¹ Probability of a linear (L) or quadratic (Q) effect of CNSE level in the diet. ² Standard error of the mean (highest when uneven samples).

summarizes the effects of CNSE supplementation on apparent digestibility. Under the condition of this study, apparent digestibility of DM (54.7% ± 7.6), OM (63.8% ± 5.9), NDF (58.8% ± 8.2), and starch (97.2% ± 1.3) were similar among the treatments. Average digestibility values were similar or higher to those previously reported in continuous cultures studies fed dairy diets [24,25,26]. Sarmikasoglou et al. [23] observed no effect on nutrient digestibility under continuous culture conditions. Shinkai et al. [9] reported a decrease in DM and OM digestibility in one of two feeding trials, when approximately 22 g/d per cow of CNSL (pellet form) was fed to dry cows.

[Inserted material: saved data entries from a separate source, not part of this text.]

Lemma SanitizeInput_plain s : SanitizeInput s = List.filter keep (plain s).
Proof.
  induction s as [| |c s IH|b s Hb IH] using plain_ind; [done|done| |].
  - rewrite plain_esc, <-IH. unfold SanitizeInput.
    change (sanitize (S (length (ESC :: c :: s))) (ESC :: c :: s)) with
      (if c =? 91 then sanitize (S (S (length s))) (skip_csi s)
       else sanitize (S (S (length s))) s).
    pose proof (skip_csi_le s). destruct (c =? 91); apply sanitize_fuel; lia.
  - rewrite plain_cons by done. cbn [List.filter]. rewrite <-IH. unfold SanitizeInput.
    cbn [sanitize length]. rewrite (proj2 (Z.eqb_neq b ESC)) by done. unfold keep.
    by destruct ((b <? 32) || (b =? DEL)), (allowedControl b).
Qed.

Lemma nextByte_loop_spec f s :
  (length (s_in s) < f)%nat ->
  match nextByte_loop f s with
  | (None, s') => plain (s_in s) = [] /\ s_out s' = s_out s
  | (Some b, s') => plain (s_in s) = b :: plain (s_in s') /\ s_out s' = s_out s /\
                    (length (s_in s') < length (s_in s))%nat
  end.
Proof.
  revert s. induction f as [|f IH]; intros s Hf; [lia|].
  cbn [nextByte_loop]. destruct s as [[|b i] o r]; cbn [s_in] in *; [done|].
  destruct (Z.eqb_spec b ESC) as [->|Hb].
  - destruct i as [|nb i]; [done|]. rewrite plain_esc. simpl in Hf. pose proof (skip_csi_le i).
    destruct (nb =? 91).
    + destruct (existsb csi_final i) eqn:E; [|by rewrite skip_csi_none].
      specialize (IH (set_in (skip_csi i) (resetIdle (set_in (nb :: i) {| s_in := ESC :: nb :: i; s_out := o; s_resets := r |})))
        ltac:(simpl; lia)).
      simpl in IH |- *. destruct (nextByte_loop f _) as [[x|] s']; [|done].
      destruct IH as (? & ? & ?). split_and!; [done|done|lia].
    + specialize (IH (set_in i (resetIdle (set_in (nb :: i) {| s_in := ESC :: nb :: i; s_out := o; s_resets := r |})))
        ltac:(simpl; lia)).
      simpl in IH |- *. destruct (nextByte_loop f _) as [[x|] s']; [|done].
      destruct IH as (? & ? & ?). split_and!; [done|done|lia].
  - rewrite plain_cons by done. simpl. split_and!; done || lia.
Qed.

Lemma nextByte_spec s :
  match nextByte s with
  | (None, s') => plain (s_in s) = [] /\ s_out s' = s_out s
  | (Some b, s') => plain (s_in s) = b :: plain (s_in s') /\ s_out s' = s_out s /\
                    (length (s_in s') < length (s_in s))%nat
  end.
Proof. apply nextByte_loop_spec. lia. Qed.

Lemma edit_nil_erase b : (b =? 8) || (b =? DEL) = true -> edit [] b = [].
Proof. unfold edit. by intros ->. Qed.

Lemma emit_if_in (c : bool) p s : s_in (if c then emit p s else s) = s_in s.
Proof. by destruct c. Qed.

Lemma line_loop_spec f echo buf s :
  (length (s_in s) < f)%nat -> (line_loop f echo buf s).1 = edited buf (plain (s_in s)).
Proof.
  revert buf s. induction f as [|f IH]; intros buf s Hf; [lia|].
  cbn [line_loop]. pose proof (nextByte_spec s) as Hn.
  destruct (nextByte s) as [[b|] s']; [|by destruct Hn as [-> _]].
  destruct Hn as (-> & _ & Hlt). cbn [edited]. unfold is_eol.
  destruct ((b =? 13) || (b =? 10)); [done|]. unfold edit.
  destruct ((b =? 8) || (b =? DEL)).
  - destruct buf as [|c buf]; rewrite IH by (rewrite ?emit_if_in; lia); by rewrite ?emit_if_in.
  - destruct (b <? 32); [apply IH; lia|].
    destruct (len buf <? MaxLineLen); rewrite IH by (rewrite ?emit_if_in; lia); by rewrite ?emit_if_in.
Qed.

Lemma removelast_Forall {A} (P : A -> Prop) l : Forall P l -> Forall P (removelast l).
Proof.
  induction l as [|x l IH]; [done|]. intros [Hx Hl]%Forall_cons. simpl.
  destruct l; [done|]. constructor; auto.
Qed.

Lemma removelast_length {A} (l : list A) : len (removelast l) <= len l.
Proof.
  induction l as [|x l IH]; [done|]. simpl. destruct l; unfold len in *; simpl in *; lia.
Qed.

Lemma edit_ok buf b :
  Forall line_byte buf -> len buf <= MaxLineLen ->
  Forall line_byte (edit buf b) /\ len (edit buf b) <= MaxLineLen.
Proof.
  intros Hb Hl. unfold edit.
  destruct ((b =? 8) || (b =? DEL)) eqn:E; [split; [by apply removelast_Forall|]|].
  { pose proof (removelast_length buf). lia. }
  destruct (Z.ltb_spec b 32); [done|]. destruct (Z.ltb_spec (len buf) MaxLineLen); [|done].
  bool_hyps. split.
  - apply Forall_app. split; [done|]. constructor; [|done]. by split.
  - rewrite len_app. unfold len in *. simpl. lia.
Qed.

Lemma edited_ok buf s r :
  Forall line_byte buf -> len buf <= MaxLineLen -> edited buf s = Some r ->
  Forall line_byte r /\ len r <= MaxLineLen.
Proof.
  revert buf. induction s as [|b s IH]; intros buf Hb Hl; simpl; [done|].
  destruct (is_eol b); [by intros [= <-]|]. apply IH; by apply edit_ok.
Qed.


(** ** A terminal to read the echo on *)

(** One line of a terminal: the cells, and the cells left of the cursor. *)
Record screenline := { left_of : bytes; right_of : bytes }.

(** A printable byte overwrites the cell at the cursor and advances; BS moves
    the cursor left. *)
Definition term_step (t : screenline) (b : Z) : screenline :=
  if b =? 8 then
    match reverse (left_of t) with
    | [] => t
    | c :: _ => {| left_of := removelast (left_of t); right_of := c :: right_of t |}
    end
  else {| left_of := left_of t ++ [b]; right_of := tail (right_of t) |}.

Definition term (t : screenline) (p : bytes) : screenline := foldl term_step t p.

Definition blank_line : screenline := {| left_of := []; right_of := [] |}.

(** The line shows [buf] and only blanks after it. *)
Definition shows (t : screenline) (buf : bytes) : Prop :=
  left_of t = buf /\ Forall (λ c, c = 32) (right_of t).

Lemma shows_type t buf b : b <> 8 -> shows t buf -> shows (term t [b]) (buf ++ [b]).
Proof.
  intros Hb [<- Hr]. unfold shows, term, term_step. cbn [foldl].
  rewrite (proj2 (Z.eqb_neq b 8)) by done. split; [done|]. simpl.
  destruct (right_of t); [done|]. by inversion Hr.
Qed.

Lemma term_step_bs l x r :
  term_step {| left_of := l ++ [x]; right_of := r |} 8 = {| left_of := l; right_of := x :: r |}.
Proof.
  unfold term_step. cbn [left_of right_of]. rewrite Z.eqb_refl, reverse_app. simpl.
  by rewrite removelast_last.
Qed.

Lemma shows_erase t buf :
  buf <> [] -> shows t buf -> shows (term t [8; 32; 8]) (removelast buf).
Proof.
  intros Hne [<- Hr]. destruct t as [lo r]. simpl in *.
  destruct (exists_last Hne) as (l & x & ->). unfold term. cbn [foldl].
  rewrite term_step_bs.
  change (term_step {| left_of := l; right_of := x :: r |} 32) with
    {| left_of := l ++ [32]; right_of := r |}.
  rewrite term_step_bs.
  rewrite removelast_last. split; [done|]. by constructor.
Qed.

Lemma term_app t p q : term t (p ++ q) = term (term t p) q.
Proof. unfold term. by rewrite foldl_app. Qed.

(** What the two readers write: nothing but the final CR LF without echo, and
    with echo what makes the terminal show the line. *)
Lemma line_loop_silent f buf s :
  (length (s_in s) < f)%nat ->
  let '(r, s') := line_loop f false buf s in
  s_out s' = s_out s ++ (if r then CRLF else []).
Proof.
  revert buf s. induction f as [|f IH]; intros buf s Hf; [lia|].
  cbn [line_loop]. pose proof (nextByte_spec s) as Hn.
  destruct (nextByte s) as [[b|] s']; [|destruct Hn as [_ ->]; by rewrite app_nil_r].
  destruct Hn as (_ & <- & Hlt).
  destruct ((b =? 13) || (b =? 10)); [done|].
  destruct ((b =? 8) || (b =? DEL)); [destruct buf; apply IH; lia|].
  destruct (b <? 32); [apply IH; lia|]. destruct (len buf <? MaxLineLen); apply IH; lia.
Qed.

This level of supplementation was 4.6 times higher than the highest dose used in the current trial. Furthermore, Shinkai et al. [9] hypothesized that the discrepancy in DM and OM digestibility between the two trials was that a CNSL pellet with greater rumen diffusion was fed in the trial and digestibility was reduced by CNSL supplementation. In their recent study, Goetz et al. [27] observed no effects of CNSE supplementation on DM, OM, NDF, ADF, and starch digestibility. Branco et al. [10], reported that technical CNSL, rich in cardanol and cardol, had no effect on total-tract apparent digestibility of nutrients, except for a tendency to increase digestibility of NDF digestibility. Taken together, data from the current and previous in vitro and in vivo studies suggest that regardless of the level of supplementation, CNSE has little impact on apparent nutrient digestibility.

4. Conclusions

In this study, CNSE (containing 59% anacardic acid and 18% cardol) was added at incremental levels to continuous cultures of mixed ruminal microorganisms to determine how they affected the volatile fatty acid profile and apparent nutrient digestibility. Although CNSE supplementation did not influence the overall nutrient digestibility, the results of this study do not support our hypothesis that increasing levels of CNSE in the diet will promote the production of propionate. Future studies should evaluate CNSE supplementation at a level not evaluated in this study and with a different diet composition before considering CNSE as an additive for ruminants.